Nhamo a déclaré à IPS que le meilleur âge pour divulguer le statut sérologique se situe probablement entre neuf et 10 ans, avant la puberté, et de préférence en présence des parents, tuteurs ou d’un conseiller.

“Lorsque l'enfant est plus jeune, il/elle fait confiance, et grandira en sachant qu'il/elle doit prendre les ARV religieusement”, indique Nhamo.

Les membres du SHAZ pour les personnes séropositives conviennent que la connaissance de leur statut sérologique permet au début aux enfants d’accepter leur condition et d’apprendre à être ouverts par rapport à cela, a souligné Nhamo à IPS.

Certains adultes disent aux enfants que les pilules ARV sont pour la tuberculose, sans se rendre compte que les enfants peuvent faire des recherches sur cela sur le site internet google. “Les adolescent(e)s arrêtent simplement de prendre leurs ARV et n’informent pas leurs parents parce qu'ils/elles estiment qu'ils/elles sont plus informé(e)s puisqu’ils/elles ont accès à l'internet”, observe Nhamo.

Une jeune participante à l'étude du SHAZ, qui a requis l’anonymat, déclare à IPS que sa mère, tourmentée par le fait de l'avoir infectée, ne lui a jamais dit la vérité. A 17 ans, cette fille a fait un test de routine du VIH et a été déclarée séropositive. Comme elle n'avait jamais eu de rapports sexuels, elle a confronté sa mère et a appris que ses deux frères et sœurs étaient séronégatifs mais qu’elle est née séropositive.

“J'étais en colère et frustrée. Si ma mère m'avait informée plus tôt, j'aurais pu mieux accepter mon statut”, dit-elle.

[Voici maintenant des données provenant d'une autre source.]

(* ===== verification/HaulDuration.v ===== *)
(** Drive-time floors of haul trips ([haul_trip_duration.py],
    [duration_constants.py]): clamping of leg estimates, the minimum duration of a
    whole haul, and the modelled duration of a trip document. *)

From Stdlib Require Import SpecFloat.
From S2P Require Import Prelude PyValue.
Open Scope Z_scope.

(** ** Constants *)

Definition MIN_HAUL_TRIP_SECONDS : Z := 35 * 60.
Definition MIN_LEG_PICKUP_SECONDS : Z := 15 * 60.
Definition MIN_LEG_DROPOFF_SECONDS : Z := 16 * 60.
Definition MAX_LEG_PICKUP_SECONDS : Z := 40 * 60.
Definition MAX_LEG_DROPOFF_SECONDS : Z := 60 * 60.
Definition DEFAULT_GATE_SERVICE_SECONDS : Z := 120.

Record bounds : Set := Bounds {
  min_pickup : Z;
  max_pickup : Z;
  min_dropoff : Z;
  max_dropoff : Z;
  min_haul : Z;
}.

(** ** Operations *)

Section Durations.
Context `{PyText}.

(** [_profile_bounds] *)
Definition profile_bounds (profile : option pydict) : result bounds :=
  let tp := default [] profile in
  a ← py_int (get_or tp "min_estimated_time_to_pickup" (PInt MIN_LEG_PICKUP_SECONDS));
  b ← py_int (get_or tp "max_estimated_time_to_pickup" (PInt MAX_LEG_PICKUP_SECONDS));
  c ← py_int (get_or tp "min_estimated_time_to_dropoff" (PInt MIN_LEG_DROPOFF_SECONDS));
  d ← py_int (get_or tp "max_estimated_time_to_dropoff" (PInt MAX_LEG_DROPOFF_SECONDS));
  e ← py_int (get_or tp "min_haul_trip_seconds" (PInt MIN_HAUL_TRIP_SECONDS));
  Ok (Bounds a b c d e).

(** [_coerce_seconds] *)
Definition coerce_seconds (v : pyval) (default : float64) : result float64 :=
  match py_float v with
  | Ok sec => Ok (if f_leb f_zero sec then sec else default)
  | Raise TypeError | Raise ValueError => Ok default
  | Raise e => Raise e
  end.

(** [clamp_leg_eta] *)
Definition clamp_leg_eta (eta_seconds : pyval) (min_seconds : Z) (max_seconds : option Z) : result float64 :=
  lo ← py_float (PInt min_seconds);
  eta ← coerce_seconds eta_seconds lo;
  let eta := f_max lo eta in
  match max_seconds with
  | None => Ok eta
  | Some m => hi ← py_float (PInt m); Ok (f_min eta hi)
  end.

(** [gate_service_seconds], with its defaults. *)
Definition gate_service_seconds (order : option pydict) : result (float64 * float64) :=
  let o := default [] order in
  pickup ← coerce_seconds (get o "pickup_service_time") (f_of_Z DEFAULT_GATE_SERVICE_SECONDS);
  dropoff ← coerce_seconds (get o "dropoff_service_time") (f_of_Z DEFAULT_GATE_SERVICE_SECONDS);
  Ok (pickup, dropoff).

Definition sum4 (a b c d : float64) : float64 := f_add (f_add (f_add a b) c) d.

(** [apply_haul_trip_duration_floors] *)
Definition apply_haul_trip_duration_floors (eta_pickup eta_dropoff : pyval) (order profile : option pydict) :
  result (float64 * float64) :=
  b ← profile_bounds profile;
  '(pickup_svc, dropoff_svc) ← gate_service_seconds order;
  pickup ← clamp_leg_eta eta_pickup (min_pickup b) (Some (max_pickup b));
  dropoff ← clamp_leg_eta eta_dropoff (min_dropoff b) (Some (max_dropoff b));
  min_total ← py_float (PInt (min_haul b));
  let drive := sum4 pickup dropoff pickup_svc dropoff_svc in
  let dropoff := if f_ltb drive min_total then f_add dropoff (f_sub min_total drive) else dropoff in
  max_drop ← py_float (PInt (max_dropoff b));
  if f_ltb max_drop dropoff && f_leb min_total (sum4 pickup max_drop pickup_svc dropoff_svc) then Ok (pickup, max_drop)
  else if f_ltb (sum4 pickup dropoff pickup_svc dropoff_svc) min_total then
    Ok (pickup, f_sub (f_sub (f_sub min_total pickup) pickup_svc) dropoff_svc)
  else Ok (pickup, dropoff).

(** [patch_route_duration] *)
Definition patch_route_duration (route : pyval) (duration_seconds : float64) : pyval :=
  match route with
  | PDict r => PDict (d_set r "duration" (PFloat duration_seconds))
  | _ => route
  end.

(** A value that must be a dictionary when it is there: [x or {}], then [.get]. *)
Definition dict_or_empty (v : pyval) : result pydict :=
  match py_or v (PDict []) with PDict d => Ok d | _ => Raise AttributeError end.

(** [modeled_haul_duration_seconds] *)
Definition modeled_haul_duration_seconds (trip : pydict) : result float64 :=
  stats ← dict_or_empty (get trip "stats");
  '(pickup_svc, dropoff_svc) ← gate_service_seconds
    (Some [("pickup_service_time", get stats "pickup_service_time"); ("dropoff_service_time", get stats "dropoff_service_time")]);
  pickup ← coerce_seconds (get stats "estimated_time_to_pickup") f_zero;
  dropoff ← coerce_seconds (get stats "estimated_time_to_dropoff") f_zero;
  Ok (sum4 pickup dropoff pickup_svc dropoff_svc).
End Durations.

(** ** Bounds *)

Section DurationFacts.
Context `{PyText}.

Lemma leb_zero_not_nan f : f_leb f_zero f = true → not_nan f.
Proof. by destruct f. Qed.

Lemma coerce_seconds_not_nan v d f : coerce_seconds v d = Ok f → not_nan d → not_nan f.
Proof.
  unfold coerce_seconds. intros Hc Hd. destruct (py_float v) as [sec|[]]; try done; injection Hc as <-; [|done..].
  destruct (f_leb f_zero sec) eqn:E; [by apply leb_zero_not_nan|done].
Qed.

Lemma f_leb_refl_on x : not_nan x → f_leb x x = true.
Proof. intros Hx. by destruct (total_on x x Hx Hx). Qed.

Lemma f_max_spec lo x : not_nan lo → not_nan x → not_nan (f_max lo x) ∧ f_leb lo (f_max lo x) = true.
Proof.
  intros Hlo Hx. unfold f_max. destruct (f_ltb lo x) eqn:E; [split; [done|by apply f_ltb_leb]|].
  split; [done|by apply f_leb_refl_on].
Qed.

Lemma f_min_spec lo x hi :
  not_nan x → not_nan hi → f_leb lo x = true → f_leb lo hi = true →
  not_nan (f_min x hi) ∧ f_leb lo (f_min x hi) = true ∧ f_leb (f_min x hi) hi = true.
Proof.
  intros Hx Hhi Hlx Hlh. unfold f_min. destruct (f_ltb hi x) eqn:E; [split_and!; [done|done|by apply f_leb_refl_on]|].
  split_and!; [done|done|]. by apply f_ltb_false.
Qed.

(** Whatever the estimate is (missing, a text, negative, not a number, infinite),
    a clamped leg lies within its bounds. *)
Lemma clamp_leg_within v lo hi f :
  clamp_leg_eta v lo (Some hi) = Ok f → not_nan (f_of_Z lo) → not_nan (f_of_Z hi) → f_leb (f_of_Z lo) (f_of_Z hi) = true →
  not_nan f ∧ f_leb (f_of_Z lo) f = true ∧ f_leb f (f_of_Z hi) = true.
Proof.
  intros Hc Hlo Hhi Hle. unfold clamp_leg_eta in Hc. apply result_bind_inv in Hc as (l & Hl & Hc).
  apply result_bind_inv in Hc as (eta & He & Hc). apply result_bind_inv in Hc as (h & Hh & Hc). injection Hc as <-.
  cbn in Hl, Hh. destruct (isinf (f_of_Z lo)); [done|]. injection Hl as <-.
  destruct (isinf (f_of_Z hi)); [done|]. injection Hh as <-.
  destruct (f_max_spec (f_of_Z lo) eta) as [Hn Hm]; [done|by eapply coerce_seconds_not_nan|].
  by apply f_min_spec.
Qed.

(** a leg is never driven faster or slower than its bounds, but for the slack.
    When the profile's bounds are in order, the pickup leg a trip is given lies
    within the pickup bounds whatever the route service estimated (nothing, a
    text, a negative, infinite or undefined number), and the dropoff leg is the
    clamped estimate, the maximum, that estimate with the slack to the minimum
    total added, or what the minimum total leaves for it. *)
Theorem duration_floors_bound (eta_pickup eta_dropoff : pyval) (order profile : option pydict) (b : bounds) (p d : float64)
    (Hb : profile_bounds profile = Ok b)
    (Hnum : Forall (λ n, not_nan (f_of_Z n)) [min_pickup b; max_pickup b; min_dropoff b; max_dropoff b])
    (Hp : f_leb (f_of_Z (min_pickup b)) (f_of_Z (max_pickup b)) = true)
    (Hd : f_leb (f_of_Z (min_dropoff b)) (f_of_Z (max_dropoff b)) = true)
    (Hrun : apply_haul_trip_duration_floors eta_pickup eta_dropoff order profile = Ok (p, d)) :
  (f_leb (f_of_Z (min_pickup b)) p = true ∧ f_leb p (f_of_Z (max_pickup b)) = true) ∧
  ∃ d0 ps ds, clamp_leg_eta eta_dropoff (min_dropoff b) (Some (max_dropoff b)) = Ok d0 ∧
    f_leb (f_of_Z (min_dropoff b)) d0 = true ∧ f_leb d0 (f_of_Z (max_dropoff b)) = true ∧
    gate_service_seconds order = Ok (ps, ds) ∧
    let total := f_of_Z (min_haul b) in
    (d = d0 ∧ f_ltb (sum4 p d0 ps ds) total = false) ∨
    (d = f_of_Z (max_dropoff b) ∧ f_leb total (sum4 p d ps ds) = true) ∨
    (d = f_add d0 (f_sub total (sum4 p d0 ps ds)) ∧ f_ltb (sum4 p d ps ds) total = false) ∨
    d = f_sub (f_sub (f_sub total p) ps) ds.
Proof.
  unfold apply_haul_trip_duration_floors in Hrun. rewrite Hb in Hrun. cbn [mbind result_bind] in Hrun.
  apply result_bind_inv in Hrun as ([ps ds] & Hsvc & Hrun). apply result_bind_inv in Hrun as (p0 & Hp0 & Hrun).
  apply result_bind_inv in Hrun as (d0 & Hd0 & Hrun). apply result_bind_inv in Hrun as (total & Ht & Hrun).
  apply result_bind_inv in Hrun as (mx & Hmx & Hrun).
  cbn in Ht, Hmx. destruct (isinf (f_of_Z (min_haul b))); [done|]. injection Ht as <-.
  destruct (isinf (f_of_Z (max_dropoff b))); [done|]. injection Hmx as <-.
  apply Forall_cons in Hnum as [N1 Hnum]. apply Forall_cons in Hnum as [N2 Hnum].
  apply Forall_cons in Hnum as [N3 Hnum]. apply Forall_cons in Hnum as [N4 _].
  destruct (clamp_leg_within _ _ _ _ Hp0 N1 N2 Hp) as (_ & P1 & P2).
  destruct (clamp_leg_within _ _ _ _ Hd0 N3 N4 Hd) as (_ & D1 & D2).
  assert (p = p0) as ->.
  { match type of Hrun with (if ?x then _ else _) = _ => destruct x; [congruence|] end.
    match type of Hrun with (if ?x then _ else _) = _ => destruct x; congruence end. }
  split; [done|]. exists d0, ps, ds. split_and!; try done.
  set (total := f_of_Z (min_haul b)) in *. set (mx := f_of_Z (max_dropoff b)) in *.
  destruct (f_ltb (sum4 p0 d0 ps ds) total) eqn:E1;
    (match type of Hrun with (if ?x then _ else _) = _ => destruct x eqn:E2 end;
      [injection Hrun as <-; apply andb_true_iff in E2 as [_ E2]; right; left; done|]);
    (match type of Hrun with (if ?x then _ else _) = _ => destruct x eqn:E3 end; injection Hrun as <-).
  - by right; right; right.
  - right; right; left. done.
  - congruence.
  - by left.
Qed.
End DurationFacts.

(** ** Examples *)

Module DurationExamples.

#[local] Instance text : PyText := no_text.

Definition default_bounds : bounds := Bounds 900 2400 960 3600 2100.

(** With short gate services, a haul on the floors gets slack on its dropoff leg. *)
Definition quick_order : pydict := [("pickup_service_time", PInt 0); ("dropoff_service_time", PInt 60)].

Lemma duration_floors_bound_witness :
  apply_haul_trip_duration_floors PNone (PFloat S754_nan) (Some quick_order) None = Ok (f_of_Z 900, f_of_Z 1140) ∧
  f_leb (f_of_Z 900) (f_of_Z 900) = true ∧ f_leb (f_of_Z 900) (f_of_Z 2400) = true.
Proof.
  assert (apply_haul_trip_duration_floors PNone (PFloat S754_nan) (Some quick_order) None = Ok (f_of_Z 900, f_of_Z 1140)) as Hrun
    by (by vm_compute).
  split; [exact Hrun|].
  apply (duration_floors_bound PNone (PFloat S754_nan) (Some quick_order) None default_bounds (f_of_Z 900) (f_of_Z 1140));
    [reflexivity|by apply (bool_decide_unpack _)|by vm_compute|by vm_compute|exact Hrun].
Defined.
End DurationExamples.
Definition ask (q : request) : action response :=
  λ m, let '(r, w) := serve q (world m) in (r, with_world w m).
Definition look {A} (f : trip_manager S → A) : action A := λ m, (Ok (f m), m).
Definition set_trip (t : option pydict) : action unit := λ m, (Ok tt, with_trip t m).
Definition fail {A} (e : exn) : action A := lift (Raise e).

(** [_trip_item_url] and the etag header: both fields must be there. *)
Definition trip_field (k : string) : action pyval :=
  t ← look trip;
  match t with Some d => lift (item (PDict d) k) | None => fail bare_exception end.

Definition patch_trip_transition (t : Haul.event) (payload : pydict) : action response :=
  id ← trip_field "_id";
  etag ← trip_field "_etag";
  ask (PatchTrip id (Haul.event_name t) etag payload).

(** [refresh] *)
Definition refresh : action unit :=
  t ← look trip;
  match t with
  | None => mret tt
  | Some d =>
      id ← lift (item (PDict d) "_id");
      r ← ask (GetTrip id);
      if is_success (status r) then set_trip (Some (body r)) else fail WriteFailedException
  end.

(** ** Workflow messages *)

(** [_facility_resource_id_by_profile_name]; a request that fails finds nothing. *)
Definition first_id (items : pyval) : result (option string) :=
  if negb (truth items) then Ok None
  else
    match items with
    | PList (PDict d :: _) | PTuple (PDict d :: _) =>
        Ok (if is_none (get d "_id") then None else Some (py_str (get d "_id")))
    | PList (_ :: _) | PTuple (_ :: _) | PStr _ => Raise AttributeError
    | PDict _ => Raise KeyError
    | _ => Raise TypeError
    end.
(** [_ensure_point]; both its branches do the same. *)
Definition ensure_point (loc : pyval) : option pydict :=
  match loc with
  | PDict d =>
      match get d "coordinates" with
      | PList (x :: y :: _) | PTuple (x :: y :: _) => Some [("type", PStr "Point"); ("coordinates", PList [x; y])]
      | _ => None
      end
  | _ => None
  end.

(** [_is_real_route] *)
Definition is_real_route (route : pyval) : bool := match route with PDict d => truth (get d "geometry") | _ => false end.

(** A leg that has no geometry, said aloud. *)
Definition unavailable : pyval := PDict [("geometry_source", PStr "unavailable")].

Section Routes.
Context `{PyText}.

(** [rounded], of a normalised point. *)
Definition rounded (p : pydict) : result point :=
  match py_or (get p "coordinates") (PList [PInt 0; PInt 0]) with
  | PList (x :: y :: _) | PTuple (x :: y :: _) =>
      x ← py_float x;
      y ← py_float y;
      Ok (py_round 100000 x, py_round 100000 y)
  | PList _ | PTuple _ => Raise IndexError
  | _ => Raise TypeError
  end.

(** [_route_cache_key] *)
Definition route_cache_key (start pickup dropoff : pydict) : result route_key :=
  a ← rounded start;
  b ← rounded pickup;
  c ← rounded dropoff;
  Ok (a, b, c).

(** [OSRMClient.get_route]: the first route of the answer, whatever its status. *)
Definition first_route (answer : pydict) : result pyval :=
  routes ← item (PDict answer) "routes";
  match routes with
  | PList (r :: _) | PTuple (r :: _) => Ok r
  | PList [] | PTuple [] => Raise IndexError
  | PDict _ => Raise KeyError
  | _ => Raise TypeError
  end.

(** What [_route_or_loud_failure] makes of it. *)
Definition stamped_route (r : result pyval) : pyval :=
  match r with
  | Ok (PDict d) => if truth (get d "geometry") then PDict (d_set d "geometry_source" (PStr "osrm")) else unavailable
  | _ => unavailable
  end.

Definition route_field (route : pyval) (k : string) : pyval := match route with PDict d => get d k | _ => PNone end.

(** The maximum the profile of a truck sets, if it can be read as a number. *)
Definition configured_cache_max (profile : pydict) (max_entries : Z) : result Z :=
  if is_none (get profile "osrm_route_cache_max_entries") then Ok max_entries
  else
    match py_int (get profile "osrm_route_cache_max_entries") with
    | Ok n => Ok (Z.max 0 n)
    | Raise TypeError | Raise ValueError => Ok max_entries
    | Raise e => Raise e
    end.
End Routes.

(** ** State *)

Record truck_app (S : Type) : Type := TruckApp {
  haul : trip_manager S;                 (* [trip], and the world it talks to *)
  resource : pydict;                     (* [manager.resource] *)
  idle : option (option pydict);         (* the idle trip manager, if any, and its resource *)
  queue : list pydict;                   (* messages not yet dequeued *)
  current_loc : pyval;
  latest_loc : pyval;
  latest_sim_clock : pyval;
  current_time : option Z;
  current_time_str : pyval;
  truck_refresh_pending : bool;
  trip_refresh_pending : bool;
  osrm_route_cache : route_cache;
  locations : list pydict;               (* what [publish_truck_location] was given *)
}.
Arguments TruckApp {S}.
Arguments haul {S}.
Arguments resource {S}.
Arguments idle {S}.
Arguments queue {S}.
Arguments current_loc {S}.
Arguments latest_loc {S}.
Arguments latest_sim_clock {S}.
Arguments current_time {S}.
Arguments current_time_str {S}.
Arguments truck_refresh_pending {S}.
Arguments trip_refresh_pending {S}.
Arguments osrm_route_cache {S}.
Arguments locations {S}.

Section Setters.
Context {S : Type} (a : truck_app S).
Definition with_haul (m : trip_manager S) := TruckApp m (resource a) (idle a) (queue a) (current_loc a) (latest_loc a) (latest_sim_clock a)
  (current_time a) (current_time_str a) (truck_refresh_pending a) (trip_refresh_pending a) (osrm_route_cache a) (locations a).
Definition with_resource r := TruckApp (haul a) r (idle a) (queue a) (current_loc a) (latest_loc a) (latest_sim_clock a)
  (current_time a) (current_time_str a) (truck_refresh_pending a) (trip_refresh_pending a) (osrm_route_cache a) (locations a).
Definition with_idle i := TruckApp (haul a) (resource a) i (queue a) (current_loc a) (latest_loc a) (latest_sim_clock a)
  (current_time a) (current_time_str a) (truck_refresh_pending a) (trip_refresh_pending a) (osrm_route_cache a) (locations a).
Definition with_queue q := TruckApp (haul a) (resource a) (idle a) q (current_loc a) (latest_loc a) (latest_sim_clock a)
  (current_time a) (current_time_str a) (truck_refresh_pending a) (trip_refresh_pending a) (osrm_route_cache a) (locations a).
Definition with_loc l := TruckApp (haul a) (resource a) (idle a) (queue a) l (latest_loc a) (latest_sim_clock a)
  (current_time a) (current_time_str a) (truck_refresh_pending a) (trip_refresh_pending a) (osrm_route_cache a) (locations a).
Definition with_latest c l := TruckApp (haul a) (resource a) (idle a) (queue a) (current_loc a) l c
  (current_time a) (current_time_str a) (truck_refresh_pending a) (trip_refresh_pending a) (osrm_route_cache a) (locations a).
Definition with_time t s := TruckApp (haul a) (resource a) (idle a) (queue a) (current_loc a) (latest_loc a) (latest_sim_clock a)
  (Some t) s (truck_refresh_pending a) (trip_refresh_pending a) (osrm_route_cache a) (locations a).
Definition with_pending p q := TruckApp (haul a) (resource a) (idle a) (queue a) (current_loc a) (latest_loc a) (latest_sim_clock a)
  (current_time a) (current_time_str a) p q (osrm_route_cache a) (locations a).
Definition with_cache c := TruckApp (haul a) (resource a) (idle a) (queue a) (current_loc a) (latest_loc a) (latest_sim_clock a)
  (current_time a) (current_time_str a) (truck_refresh_pending a) (trip_refresh_pending a) c (locations a).
Definition with_locations l := TruckApp (haul a) (resource a) (idle a) (queue a) (current_loc a) (latest_loc a) (latest_sim_clock a)
  (current_time a) (current_time_str a) (truck_refresh_pending a) (trip_refresh_pending a) (osrm_route_cache a) l.
End Setters.

(** What a truck is constructed with; [profile] and [behavior_persona] are parts of its
    behavior, [agent_name] the local part of its email. *)
Record truck_config : Set := TruckConfig {
  haul_cfg : trip_config;
  behavior_profile : pyval;
  behavior_persona : pydict;
  agent_name : string;
  cache_max : Z;
}.

(** The third-party code a truck calls: geometry decoding (of the stripped text), the
    point at a fraction of a line, the text of a time, and what the application base
    class does at launch and close and when the clock is set. *)
Class TruckWorld (S : Type) := {
  polyline_decode : string → option (list (pyval * pyval));
  point_along : list pyval → float64 → option pyval;
  strftime : Z → string;
  super_launch : pyval → eff (truck_app S) unit;
  super_close : pyval → eff (truck_app S) unit;
}.

Section Truck.
Context `{PyText, SimTime} {S : Type} `{!TruckWorld S} (serve : request → S → result response * S) (cfg : truck_config).

Abbreviation act := (eff (truck_app S)).

Definition peek {A} (f : truck_app S → A) : act A := λ a, (Ok (f a), a).
Definition update (f : truck_app S → truck_app S) : act unit := λ a, (Ok tt, f a).

(** [try: m  finally: f] *)
Definition finally {A} (m : act A) (f : truck_app S → truck_app S) : act A := λ a, let '(r, a) := m a in (r, f a).

(** An operation of the trip manager. *)
Definition on_haul {A} (f : eff (trip_manager S) A) : act A :=
  λ a, let '(r, m) := f (haul a) in (r, with_haul a m).

Definition get_trip (a : truck_app S) : option pydict := trip (haul a).

(** [resource_get], [resource_post], [resource_patch]: the body, unless the status is a failure. *)
Definition resource_call (q : request) : act pydict :=
  r ← on_haul (ask serve q);
  if is_success (status r) then mret (body r) else lift (Raise bare_exception).

Definition truck_profile : result pydict := dict_or_empty (behavior_profile cfg).

(** ** [TruckManager] *)

Definition is_online (a : truck_app S) : bool := py_eq (get (resource a) "state") (PStr "online").

(** [is_assignable] *)
Definition is_assignable (a : truck_app S) : bool :=
  is_online a && match get_trip a with None => true | Some _ => false end.

(** [TruckManager.refresh] *)
Definition manager_refresh : act unit :=
  id ← peek (λ a, get (resource a) "_id");
  r ← resource_call (GetTruck id);
  update (λ a, with_resource a r).

(** Keep the document, put in what was written, and take the new meta. *)
Definition merge_patched (res profile patched : pydict) : pydict :=
  let renew k r := if is_none (get patched k) then r else d_set r k (get patched k) in
  renew "_updated" (renew "_etag" (d_set res "profile" (PDict profile))).

Definition dropoff_profile (profile : pydict) (dropoff_loc dropoff_facility_name : pyval) : pydict :=
  let profile :=
    if is_none dropoff_loc then profile
    else d_set (d_set profile "last_dropoff_loc" dropoff_loc) "current_loc" dropoff_loc in
  if is_none dropoff_facility_name then profile else d_set profile "last_dropoff_facility_name" dropoff_facility_name.

(** [set_last_dropoff] *)
Definition set_last_dropoff (dropoff_loc dropoff_facility_name : pyval) : act unit :=
  if is_none dropoff_loc && is_none dropoff_facility_name then mret tt
  else
    res ← peek resource;
    let rid := get res "_id" in
    let etag := get res "_etag" in
    if negb (truth rid) || negb (truth etag) then mret tt
    else
      try_except
        (profile ← lift (dict_copy (get res "profile"));
         let profile := dropoff_profile profile dropoff_loc dropoff_facility_name in
         patched ← resource_call (PatchTruck rid etag [("profile", PDict profile)]);
         update (λ a, with_resource a (merge_patched (resource a) profile patched)))
        (mret tt).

Zvandiri, qui signifie “ce que je suis” en langue Shona, est un groupe de soutien qui aide les adolescent(e)s à faire face au VIH.

En 2013, Zvandiri a produit une chanson facile à retenir et un DVD intitulée 'How to Dance' (Comment danser), avec de jeunes gens calmes qui chantent avec entrain leurs espoirs et leurs craintes: “Je rêve aussi d'une vie meilleure, que quelqu'un m'aimera comme je suis”.

Ils chantent “Comment danser dans la tempête”.